I like to think of visualizations as being made up of four components:
- Data Transformations
- Layouts
- Encodings
- Interactions
Here, I give a simple example of how those get used to solve visualization problems. The key points are to give examples of those components, and to introduce the idea of thinking of the components as “redesign” choices that can be made to improve a design so that it better addresses a task. A side effect is that it shows that you can do useful visualization stuff with simple tools (this is all in excel).
The Task: I need to look at the grade distribution for my class and get a sense if it’s reasonable / fair. (more tasks may emerge as I look at the data)
The Data/Resources: I have a table of student names (not shown), scores and grades. It’s in an excel spreadsheet – so I’d prefer to keep things there. I don’t have very much development resources (this is often done at the grading deadline).
The Design: I have chosen to use a table, since it’s easy in excel. And it may be good enough (especially with design tweaks).
I am going to describe this as a “game” in the sense of something where we have a “current state” and at each “turn” I get to choose a “move.” The moves are to pick one of the 4 design components and change it.
I’ll start with an initial design – the first thing that comes to mind. Just look at the table in Excel the way the data comes to me.
This table has 57 rows (there were 57 students in the class). The last column is the grade I am going to give them, which is created by rounding the “Average” column (which is why the grade column is called “Rounded”).
For my task, this table isn’t great – I want to know things like “Am I giving enough As? Are too many people failing? What’s the median?” So, I need to improve my design.
Move 1: Layout – For my first design move, I’m going to choose to change the layout (the positions of the elements). Right now I’m using the position on the Y axis to tell me student number. This is useful if I need to find a specific student, but less good for seeing the grade distribution.
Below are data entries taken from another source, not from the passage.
Lemma keeps_raise {A} (e : exn) : keeps_object (@raise A e).
Proof. intros st. reflexivity. Qed.

Lemma keeps_lift {A} (r : result A) : keeps_object (lift r).
Proof. intros st. reflexivity. Qed.

Lemma keeps_logger_info msg : keeps_object (logger_info msg).
Proof. intros st. reflexivity. Qed.

Lemma keeps_logger_error msg : keeps_object (logger_error msg).
Proof. intros st. reflexivity. Qed.

Lemma keeps_provider_request c : keeps_object (provider_request c).
Proof. intros st. reflexivity. Qed.

Lemma keeps_self_folder_id : keeps_object self_folder_id.
Proof. intros st. reflexivity. Qed.

Lemma keeps_self_service_files : keeps_object self_service_files.
Proof. intros st. unfold self_service_files, bind, self_service. now destruct (service _). Qed.

Lemma keeps_download req : keeps_object (download req).
Proof. apply keeps_lift. Qed.

Lemma keeps_bind {A B} (m : M A) (k : A -> M B) :
  keeps_object m -> (forall a, keeps_object (k a)) -> keeps_object (bind m k).
Proof.
  intros Hm Hk st. rewrite bind_run. specialize (Hm st).
  destruct (m st) as [[a|e] st']; simpl in *; [|exact Hm].
  now rewrite Hk.
Qed.

Lemma keeps_try_except {A} (body : M A) catches handler :
  keeps_object body -> (forall e, keeps_object (handler e)) ->
  keeps_object (try_except body catches handler).
Proof.
  intros Hm Hh st. unfold try_except. specialize (Hm st).
  destruct (body st) as [[a|e] st']; simpl in *; [exact Hm|].
  destruct (catches e); [|exact Hm]. now rewrite Hh.
Qed.

Lemma try_except_object {A} (body : M A) catches handler st :
  (forall e, keeps_object (handler e)) ->
  drive_service (snd (try_except body catches handler st))
  = drive_service (snd (body st)).
Proof.
  intros Hh. unfold try_except.
  destruct (body st) as [[a|e] st']; simpl; [reflexivity|].
  destruct (catches e); [apply Hh | reflexivity].
Qed.

Create HintDb keeps.

#[local] Hint Resolve keeps_ret keeps_raise keeps_lift keeps_logger_info
  keeps_logger_error keeps_provider_request keeps_self_folder_id
  keeps_self_service_files keeps_download : keeps.

Ltac keeps_steps :=
  repeat (apply keeps_bind; [auto with keeps | intros ?]); auto with keeps.

Lemma keeps_list_files_try w : keeps_object (DriveService.list_files_try w).
Proof. unfold DriveService.list_files_try. keeps_steps. Qed.

Lemma keeps_extract_by_type w file_id mime_type :
  keeps_object (DriveService.extract_by_type w file_id mime_type).
Proof.
  unfold DriveService.extract_by_type, DriveService._export_google_doc,
    DriveService._export_google_sheet, DriveService._export_google_slides,
    DriveService.export_as, DriveService._extract_pdf_text,
    DriveService._download_text_file.
  repeat match goal with |- context [if ?b then _ else _] => destruct b end;
    keeps_steps.
Qed.

Lemma keeps_get_file_content_try w file_id :
  keeps_object (DriveService.get_file_content_try w file_id).
Proof.
  unfold DriveService.get_file_content_try.
  repeat (apply keeps_bind; [auto using keeps_extract_by_type with keeps | intros ?]).
  auto with keeps.
Qed.

(** After [ensure_authenticated], nothing in a request touches the object. *)
Lemma object_after_list_files w st :
  drive_service (snd (list_files w st))
  = drive_service (snd (DriveService.ensure_authenticated w st)) /\
  drive_service (snd (DriveService.list_files w st))
  = drive_service (snd (DriveService.ensure_authenticated w st)).
Proof.
  assert (Hop : drive_service (snd (DriveService.list_files w st))
                = drive_service (snd (DriveService.ensure_authenticated w st))).
  { unfold DriveService.list_files. rewrite bind_run.
    destruct (DriveService.ensure_authenticated w st) as [[[]|e] st1]; [|reflexivity].
    apply keeps_try_except; [apply keeps_list_files_try|].
    intros e. keeps_steps. }
  split; [|exact Hop]. rewrite <- Hop. unfold list_files.
  apply try_except_object. intros e. keeps_steps.
Qed.

Lemma object_after_get_file w file_id st :
  drive_service (snd (get_file w file_id st))
  = drive_service (snd (DriveService.ensure_authenticated w st)) /\
  drive_service (snd (DriveService.get_file_content w file_id st))
  = drive_service (snd (DriveService.ensure_authenticated w st)).
Proof.
  assert (Hop : drive_service (snd (DriveService.get_file_content w file_id st))
                = drive_service (snd (DriveService.ensure_authenticated w st))).
  { unfold DriveService.get_file_content. rewrite bind_run.
    destruct (DriveService.ensure_authenticated w st) as [[[]|e] st1]; [|reflexivity].
    apply keeps_try_except; [apply keeps_get_file_content_try|].
    intros e. keeps_steps. }
  split; [|exact Hop]. rewrite <- Hop. unfold get_file.
  apply try_except_object. intros e. keeps_steps.
Qed.

Lemma startup_event_run w st :
  startup_event w st =
  match session_from w (resolve_credentials w) with
  | Ok svc =>
      (Ok tt, with_log (authenticated_state (resolve_credentials w) svc st)
                       (INFO "Google Drive service initialized successfully"))
  | Raise e =>
      (Ok tt,
       with_log (rejected_state w e st)
         (ERROR ("Failed to initialize Google Drive service: "
                 +:+ str w (HTTPException 500 ("Authentication failed: " +:+ str w e)))))
  end.
Proof.
  unfold startup_event, try_except. rewrite bind_run, authenticate_run.
  destruct (session_from w (resolve_credentials w)); reflexivity.
Qed.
So, I will change the layout: I’ll sort by the average.
An aside: this could also be seen as “interaction” – I want my vis to do two things, so I make it easy for the user to click a button (the column sort buttons in excel) to switch between the two different things we may want to do. A joy of excel, when you’re good at it, it makes these kinds of interactions easy.
After applying move 1, notice that the resulting vis is much better – I can quickly get a sense of how many As there are, how many failures, what the median is, …
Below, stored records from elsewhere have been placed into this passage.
Lemma keys_add_module (model : Sequential R P) (name : string) (m : Module R P) :
  (In name (map fst model) -> map fst (add_module model name m) = map fst model) /\
  (~ In name (map fst model) ->
   map fst (add_module model name m) = map fst model ++ [name]).
Proof.
  induction model as [|[k m0] rest [IH1 IH2]]; cbn [map fst add_module In app].
  - split; [intros []|reflexivity].
  - destruct (String.eqb_spec k name) as [->|Hne]; cbn [map fst].
    + split; [reflexivity|]. intros Hn. exfalso. apply Hn. now left.
    + split.
      * intros [->|Hin]; [contradiction|]. now rewrite IH1.
      * intros Hn. rewrite IH2; [reflexivity|]. intros Hin. apply Hn. now right.
Qed.

Lemma NoDup_add_module (model : Sequential R P) (name : string) (m : Module R P) :
  NoDup (map fst model) -> NoDup (map fst (add_module model name m)).
Proof.
  intros HN. destruct (in_dec string_dec name (map fst model)) as [Hin|Hout].
  - now rewrite (proj1 (keys_add_module model name m) Hin).
  - rewrite (proj2 (keys_add_module model name m) Hout).
    apply NoDup_app; [exact HN|constructor; [intros []|constructor]|].
    intros k Hk [<-|[]]. contradiction.
Qed.

Lemma Forall_prefix {A} (Q : A -> Prop) (n : nat) (l : list A) :
  Forall Q l -> Forall Q (firstn n l).
Proof.
  intros HF. rewrite <- (firstn_skipn n l) in HF.
  now apply Forall_app in HF.
Qed.

Lemma trim_is_prefix (model : Sequential R P) (i : nat) :
  exists dropped, model = trim model i ++ dropped /\ (model <> [] -> trim model i <> []).
Proof.
  unfold trim. exists (skipn (scan_back model (rev (seq 0 (length model))) i + 1) model).
  split; [now rewrite firstn_skipn|].
  rewrite Nat.add_1_r. destruct model; [congruence|discriminate].
Qed.

(** X2. In the model an assembly returns, the names are pairwise distinct. *)
Theorem assembled_names_distinct
    (cnn : list (layer P)) (mean std style_img content_img : Tensor R)
    (cls sls : list string) (w w' : world)
    (m : Sequential R P) (sl cl : list (Tap R)) :
  get_style_model_and_losses cnn mean std style_img content_img cls sls w
  = (Ok (m, sl, cl), w') ->
  NoDup (map fst m).
Proof.
  intros H. destruct (assembly_ok _ _ _ _ _ _ _ _ H) as (nm & st & _ & Hw & -> & _).
  assert (HN : NoDup (map fst (model st))).
  { eapply (walk_model_inv (fun model => NoDup (map fst model))); [| |exact Hw].
    - intros model name m0 HJ _ _. now apply NoDup_add_module.
    - cbn. constructor; [intros []|constructor]. }
  destruct (trim_is_prefix (model st) (i st)) as (dropped & Hd & _).
  rewrite Hd, map_app in HN. eapply NoDup_app_remove_r. exact HN.
Qed.

(** X3. The model an assembly returns starts with the normalization module,
    under the name "0", and holds after it only loss modules and layers of a
    recognised kind, every activation among them out of place. *)
Theorem assembled_model_modules
    (cnn : list (layer P)) (mean std style_img content_img : Tensor R)
    (cls sls : list string) (w w' : world)
    (m : Sequential R P) (sl cl : list (Tap R)) :
  get_style_model_and_losses cnn mean std style_img content_img cls sls w
  = (Ok (m, sl, cl), w') ->
  exists mean' std' rest,
    view_m11 mean = Ok mean' /\ view_m11 std = Ok std' /\
    m = ("0"%string, Normalization mean' std') :: rest /\
    Forall (fun km => added_module (snd km) = true) rest.
Proof.
  intros H. destruct (assembly_ok _ _ _ _ _ _ _ _ H) as (nm & st & Hn & Hw & -> & _).
  assert (Hnm : exists mean' std',
             view_m11 mean = Ok mean' /\ view_m11 std = Ok std' /\
             nm = Normalization mean' std').
  { unfold Normalization_init in Hn.
    destruct (view_m11 mean) as [mean'|]; [|discriminate].
    destruct (view_m11 std) as [std'|]; [|discriminate].
    injection Hn as <-. eauto. }
  destruct Hnm as (mean' & std' & Hm & Hs & ->).
  exists mean', std'.
  assert (HJ : exists rest,
             model st = ("0"%string, Normalization mean' std') :: rest /\
             Forall (fun km => added_module (snd km) = true) rest).
  { eapply (walk_model_inv
              (fun model => exists rest,
                   model = ("0"%string, Normalization mean' std') :: rest /\
                   Forall (fun km => added_module (snd km) = true) rest));
      [| |exact Hw].
    - intros model name m0 (rest & -> & HF) H0 Hm0.
      exists (add_module rest name m0). split.
      + cbn [add_module]. now rewrite H0.
      + now apply Forall_add_module.
    - exists []. split; [reflexivity|constructor]. }
  destruct HJ as (rest & Hmodel & HF).
  unfold trim. rewrite Nat.add_1_r, Hmodel. cbn [firstn].
  eexists. repeat split; try assumption. now apply Forall_prefix.
Qed.
(** C9. Building the chart block raises (the package's [ValueError] with
    the message "Unsupported chart type") exactly for a chart that is none of
    [VerticalBarChart], [LineChart], [PieChart]; for each of the three it
    returns the block with the chart's id, the discriminator of its variant,
    its title and its data serialised. *)
Theorem get_chart_card_known_variants (chart : Chart) :
  (forall e, get_chart_card chart = Raised e
             <-> e = ValueError "Unsupported chart type"
                 /\ Spec.known_variant chart = false)
  /\ (forall block, get_chart_card chart = Returned block
             <-> Spec.known_variant chart = true
                 /\ exists type, Spec.discriminator chart = Some type
                 /\ block = pydict [("id", PyStr (chart_id chart));
                                    ("type", PyStr type);
                                    ("title", PyStr (chart_title chart));
                                    ("data", PyList (Spec.serialized chart))])
  /\ match chart with
     | BaseChart _ _ => get_chart_card chart = Raised (ValueError "Unsupported chart type")
     | VerticalBarChart id title data =>
         get_chart_card chart
         = Returned (pydict [("id", PyStr id); ("type", PyStr "Chart.VerticalBar");
                             ("title", PyStr title);
                             ("data", PyList (map VerticalBarChartDataValue_model_dump data))])
     | LineChart id title data =>
         get_chart_card chart
         = Returned (pydict [("id", PyStr id); ("type", PyStr "Chart.Line");
                             ("title", PyStr title);
                             ("data", PyList (map LineChartData_model_dump data))])
     | PieChart id title data =>
         get_chart_card chart
         = Returned (pydict [("id", PyStr id); ("type", PyStr "Chart.Pie");
                             ("title", PyStr title);
                             ("data", PyList (map PieChartData_model_dump data))])
     end.
Proof.
  assert (Hdump : forall A (f : A -> pyvalue) (l : list A),
             (if truthy l then map f l else []) = map f l)
    by (intros A f [|x l]; reflexivity).
  destruct chart as [id title | id title data | id title data | id title data];
    unfold get_chart_card; simpl; rewrite ?Hdump.
  - split; [|split]; [intros e; split | intros block; split | reflexivity].
    + intros [= <-]. auto.
    + intros [-> _]. reflexivity.
    + discriminate.
    + intros [[=] _].
  - split; [|split]; [intros e; split | intros block; split | reflexivity].
    + discriminate.
    + intros [_ [=]].
    + intros [= <-]. split; [reflexivity|]. eexists; split; reflexivity.
    + intros [_ (type & [= <-] & ->)]. reflexivity.
  - split; [|split]; [intros e; split | intros block; split | reflexivity].
    + discriminate.
    + intros [_ [=]].
    + intros [= <-]. split; [reflexivity|]. eexists; split; reflexivity.
    + intros [_ (type & [= <-] & ->)]. reflexivity.
  - split; [|split]; [intros e; split | intros block; split | reflexivity].
    + discriminate.
    + intros [_ [=]].
    + intros [= <-]. split; [reflexivity|]. eexists; split; reflexivity.
    + intros [_ (type & [= <-] & ->)]. reflexivity.
Qed.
Move 2: Encode – In the big table it’s hard to see the individual grades (if I shrink it to fit on my laptop screen). So, I’ll apply a color encoding – using excel’s color range feature – on the rounded grades.
Now, I think I’m starting to win the game. I can really quickly see the proportion of each grade this distribution is giving – even in the thumbail! It’s pretty clear that there aren’t many As, but there aren’t many failures either.
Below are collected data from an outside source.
(** The payload a route builds from the first file and the batch size,
    before any collaborator is called. *)
Definition composed (lower : str -> str) (r : route) (first : UploadFile) (count : nat)
  : PredictionResponse :=
  let predictions := reference_module lower r (filename first) in
  let head_meta :=
    [ (py "filename", VStr (filename first));
      (py "content_type", value_of_optional (content_type first)) ] in
  let tail_meta := [ (py "files_count", VInt (Z.of_nat count)) ] in
  match r with
  | ApiClassify =>
      mkPredictionResponse (py "classifier") predictions (head_meta ++ tail_meta)
  | ApiSnake =>
      mkPredictionResponse (py "snake") predictions
        (head_meta
         ++ [ (py "danger",
               VStr (if top_is_venomous predictions
                     then py "Dangerous" else py "Generally Safe")) ]
         ++ tail_meta)
  | ApiEmotion =>
      mkPredictionResponse (py "emotion") predictions (head_meta ++ tail_meta)
  end.

(** The fields the [/test] report is documented to carry. *)
Definition documented_fields : list str :=
  [ py "backend"; py "database"; py "database_url"; py "database_name";
    py "connection_status"; py "collections" ].

(** The top prediction of a payload: [predictions[0]]. *)
Definition top_prediction (p : PredictionResponse) : option Prediction :=
  hd_error (predictions p).

(* ================================================================== *)
(** ** Two concrete deployments *)

(** No store is configured: [database.db] is [None] and
    [create_document] raises.  A file's handle doubles as its size. *)
Definition no_store : Runtime :=
  {| World := unit;
     LogDoc := AnalysisLogArgs;
     Database := Empty_set;
     read := fun f w => (w, inr (repeat Byte.x00 (N.to_nat (file f))));
     AnalysisLog := fun args w => (w, inr args);
     create_document :=
       fun _ _ w => (w, inl (OtherError (py "Database not available")));
     import_db := fun w => (w, inr None);
     db_name := fun db => match db with end;
     list_collection_names := fun db => match db with end;
     getenv := fun _ _ => None |}.

(** An in-memory store: the world is the list of documents written so
    far, and the environment names the database. *)
Definition memory_store : Runtime :=
  {| World := list AnalysisLogArgs;
     LogDoc := AnalysisLogArgs;
     Database := unit;
     read := fun f w => (w, inr (repeat Byte.x00 (N.to_nat (file f))));
     AnalysisLog := fun args w => (w, inr args);
     create_document := fun _ log w => (w ++ [log], inr (py "1"));
     import_db := fun w => (w, inr (Some tt));
     db_name := fun _ => Some (py "pashu");
     list_collection_names := fun _ w => (w, inr [py "analysislog"]);
     getenv := fun key _ =>
       if PyStr.eqb key (py "DATABASE_NAME") then Some (py "pashu") else None |}.

(** A store whose upload streams cannot be read. *)
Definition broken_upload : Runtime :=
  {| World := unit;
     LogDoc := AnalysisLogArgs;
     Database := unit;
     read := fun _ w => (w, inl (OtherError (py "I/O operation on closed file")));
     AnalysisLog := fun args w => (w, inr args);
     create_document := fun _ _ w => (w, inr (py "1"));
     import_db := fun w => (w, inl (ImportError (py "cannot import name 'db'")));
     db_name := fun _ => None;
     list_collection_names := fun _ w => (w, inl (OtherError (py "timed out")));
     getenv := fun _ _ => Some [] |}.

(** Their states before the first request. *)
Definition no_store_idle : State no_store := mkState no_store tt [].
Definition memory_store_idle : State memory_store := mkState memory_store [] [].
Definition broken_upload_idle : State broken_upload := mkState broken_upload tt [].

Definition cow_upload : UploadFile :=
  mkUploadFile (py "Brown_COW.JPG") (Some (py "image/jpeg")) 3.

Definition cobra_upload : UploadFile :=
  mkUploadFile (py "King-Cobra.png") (Some (py "image/png")) 5.

Definition rat_upload : UploadFile :=
  mkUploadFile (py "rat.png") None 0.

Definition random_upload : UploadFile :=
  mkUploadFile (py "random.jpg") (Some (py "image/jpeg")) 2.

(* ================================================================== *)
(** ** The logging block, step by step *)

(** The [sizes=[len(await f.read()) for f in files]] argument. *)
Definition read_sizes (rt : Runtime) (files : list UploadFile) : M rt (list nat) :=
  comprehension
    (fun f => (data <- call (EvRead f) (read rt f) ;; ret (List.length data))%py)
    files.

(** What one file contributes to [sizes]: the length of what some read of
    that file returned. *)
Definition size_of_read (rt : Runtime) (f : UploadFile) (n : nat) : Prop :=
  exists w w' data, read rt f w = (w', inr data) /\ n = List.length data.

(** The constructor call and the write that follow once the keyword
    arguments are evaluated. *)
Definition write_entry (rt : Runtime) (args : AnalysisLogArgs) : M rt unit :=
  (log <- call (EvAnalysisLog (log_module args)) (AnalysisLog rt args) ;;
   _ <- call (EvCreateDocument (py "analysislog"))
          (create_document rt (py "analysislog") log) ;;
   ret tt)%py.

(** The module name each route puts in its payload and in its log entry. *)
Definition module_name (r : route) : str :=
  match r with
  | ApiClassify => py "classifier"
  | ApiSnake => py "snake"
  | ApiEmotion => py "emotion"
  end.

(** The keys of the [meta] dict of each route, in insertion order. *)
Definition meta_keys (r : route) : list str :=
  match r with
  | ApiSnake => [py "filename"; py "content_type"; py "danger"; py "files_count"]
  | _ => [py "filename"; py "content_type"; py "files_count"]
  end.

(** The top confidence exceeds the other confidences taken together. *)
Definition dominant (ps : list Prediction) : bool :=
  match ps with
  | [] => false
  | top :: others => PrimFloat.ltb (sum_confidences others) (confidence top)
  end.

(** Adjacent confidences strictly decrease. *)
Fixpoint strictly_descending (ps : list Prediction) : bool :=
  match ps with
  | [] => true
  | p :: rest =>
      match rest with
      | [] => true
      | q :: _ =>
          PrimFloat.ltb (confidence q) (confidence p) && strictly_descending rest
      end
  end.

(** The reads of a run of files all return: [reads_return rt files w sizes
    w'] follows the world from read to read and collects the length of
    what each read returned. *)
Inductive reads_return (rt : Runtime)
  : list UploadFile -> World rt -> list nat -> World rt -> Prop :=
| reads_return_nil (w : World rt) : reads_return rt [] w [] w
| reads_return_cons (f : UploadFile) (fs : list UploadFile)
    (w w1 w2 : World rt) (data : list Byte.byte) (sizes : list nat) :
    read rt f w = (w1, inr data) ->
    reads_return rt fs w1 sizes w2 ->
    reads_return rt (f :: fs) w (List.length data :: sizes) w2.

(* ================================================================== *)
(** ** The routes as FastAPI serves them *)

(** What a client of a POST route receives.  Each route declares
    [files: List[UploadFile] = File(...)], a required form field: FastAPI
    validates the form before it calls the function, and a form with no
    part named [files] fails that validation with status 422, the
    function body never running.  Otherwise the body runs on the parts
    and its outcome is sent as [respond] says. *)
Inductive reply :=
| Unprocessable
| Replied (r : Response PredictionResponse).

Definition reply_status (x : reply) : Z :=
  match x with
  | Unprocessable => 422
  | Replied r => status r
  end.

Definition post (lower : str -> str) (rt : Runtime) (r : route)
    (parts : list UploadFile) (st : State rt) : State rt * reply :=
  match parts with
  | [] => (st, Unprocessable)
  | _ :: _ =>
      let (st', o) := handler lower rt r parts st in
      (st', Replied (respond o))
  end.

(* ================================================================== *)
(** * Properties *)

(** ** Strings and the monad *)

Lemma pystr_eqb_refl (a : str) : PyStr.eqb a a = true.
Proof.
  induction a as [|x a IH]; simpl; [reflexivity|].
  now rewrite N.eqb_refl, IH.
Qed.

Lemma pystr_eqb_eq (a b : str) : PyStr.eqb a b = true <-> a = b.
Proof.
  split.
  - revert b; induction a as [|x a IH]; intros [|y b]; simpl; try discriminate.
    + reflexivity.
    + intros H; apply andb_true_iff in H as [Hx Hab].
      apply N.eqb_eq in Hx; apply IH in Hab; now subst.
  - intros ->; apply pystr_eqb_refl.
Qed.

Lemma any_in_cons (k : str) (ks : list str) (name : str) :
  any_in (k :: ks) name = (contains k name || any_in ks name)%bool.
Proof. reflexivity. Qed.

Lemma any_in_here (k : str) (ks : list str) (name : str) :
  contains k name = true -> any_in (k :: ks) name = true.
Proof. intros H; rewrite any_in_cons, H; reflexivity. Qed.

Lemma any_in_spec (ks : list str) (name : str) :
  any_in ks name = true <-> exists k, In k ks /\ contains k name = true.
Proof. unfold any_in; apply existsb_exists. Qed.

(** Whatever the guarded block does, control reaches the statement after
    the [try]. *)
Lemma try_except_pass_returns (rt : Runtime) (body : M rt unit) (st : State rt) :
  snd (try_except_pass body st) = Return tt.
Proof. unfold try_except_pass; destruct (body st); reflexivity. Qed.

Lemma best_effort_then_return (rt : Runtime) (A : Type) (body : M rt unit) (a : A)
    (st : State rt) :
  (try_except_pass body ;;; ret a)%py st = (fst (body st), Return a).
Proof.
  unfold bind, try_except_pass, ret; destruct (body st); reflexivity.
Qed.

(** ** The payload of a successful request *)

Lemma handler_run (lower : str -> str) (rt : Runtime) (r : route)
    (first : UploadFile) (rest : list UploadFile) (st : State rt) :
  let files := first :: rest in
  let payload := composed lower r first (List.length files) in
  handler lower rt r files st
  = (fst (log_analysis rt (module payload) files payload st), Return payload).
Proof.
  destruct r; cbv zeta; unfold handler, classify, snake, emotion;
    rewrite best_effort_then_return; reflexivity.
Qed.

Lemma handler_returns (lower : str -> str) (rt : Runtime) (r : route)
    (first : UploadFile) (rest : list UploadFile) (st : State rt) :
  snd (handler lower rt r (first :: rest) st)
  = Return (composed lower r first (S (List.length rest))).
Proof. rewrite handler_run; reflexivity. Qed.

Lemma classify_returns (lower : str -> str) (rt : Runtime)
    (first : UploadFile) (rest : list UploadFile) (st : State rt) :
  snd (classify lower rt (first :: rest) st)
  = Return (composed lower ApiClassify first (S (List.length rest))).
Proof. exact (handler_returns lower rt ApiClassify first rest st). Qed.

Lemma snake_returns (lower : str -> str) (rt : Runtime)
    (first : UploadFile) (rest : list UploadFile) (st : State rt) :
  snd (snake lower rt (first :: rest) st)
  = Return (composed lower ApiSnake first (S (List.length rest))).
Proof. exact (handler_returns lower rt ApiSnake first rest st). Qed.

Lemma emotion_returns (lower : str -> str) (rt : Runtime)
    (first : UploadFile) (rest : list UploadFile) (st : State rt) :
  snd (emotion lower rt (first :: rest) st)
  = Return (composed lower ApiEmotion first (S (List.length rest))).
Proof. exact (handler_returns lower rt ApiEmotion first rest st). Qed.

(** ** The reference modules *)

(** C3: for every file name, each of the three reference modules returns
    a non-empty list of predictions, every confidence lies in [0,1], and
    the confidences are in descending order. *)
Theorem predictions_nonempty_bounded_descending :
  forall (lower : str -> str) (r : route) (filename : str),
    let ps := reference_module lower r filename in
    ps <> []
    /\ forallb (fun p => in_unit_interval (confidence p)) ps = true
    /\ descending ps = true.
Proof.
  intros lower r filename; cbv zeta.
  destruct r; unfold reference_module, _mock_classifier_labels,
    _mock_snake_assessment, _mock_emotion; cbv zeta;
    generalize (lower filename); intros name;
    repeat match goal with
           | |- context [any_in ?ks name] => destruct (any_in ks name)
           end;
    cbv beta iota;
    (split; [discriminate | split; vm_compute; reflexivity]).
Qed.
But, it does raise a new question task: are there students who are being hurt by the rounding? This is somewhat easy to check, since I can look at people near the borders. But I can apply a visualization design move….
Move 3: Transform Data – I can make a new “derived” column that is the difference between the rounded grade and the average. This directly measures what rounding does to people. And to skip a step, I can color code it: I’ll use a red/blue diverging scale (you’ll learn about these later, but they are built into excel). That way, red means someone hurt by rounding, blue is someone helped.
Now I think I’ve won this round of the visualization game. To do my task of getting a sense of who is most hurt by rounding, I can look for dark red – if I want to make it even easier, I can sort by that column! (use interaction)
And note: the reason I consider this “winning” is that I am able to do the tasks I need to do (get a sense of the grade distribution, see who is hurt by rounding). The visualization “game” is ultimately about tasks.
Lessons
Hopefully, you now have a sense of what the 4 design moves are. And you’ve seen how we can change our choices to make a visualization be more effective for a task. Along the way, you may have gotten a sense of how understanding task helps. And how effective designs can be simple – and done with existing tools.
Note that the details of the implementation didn’t matter. I could have done this with a different spreadsheet program, or if I had more time, I could have written a Javascript program. In fact the details are really irrelevant: there’s no use telling you which buttons in Excel to push, since this was done with an old version of Excel (the features are still there – it’s just different to get at them).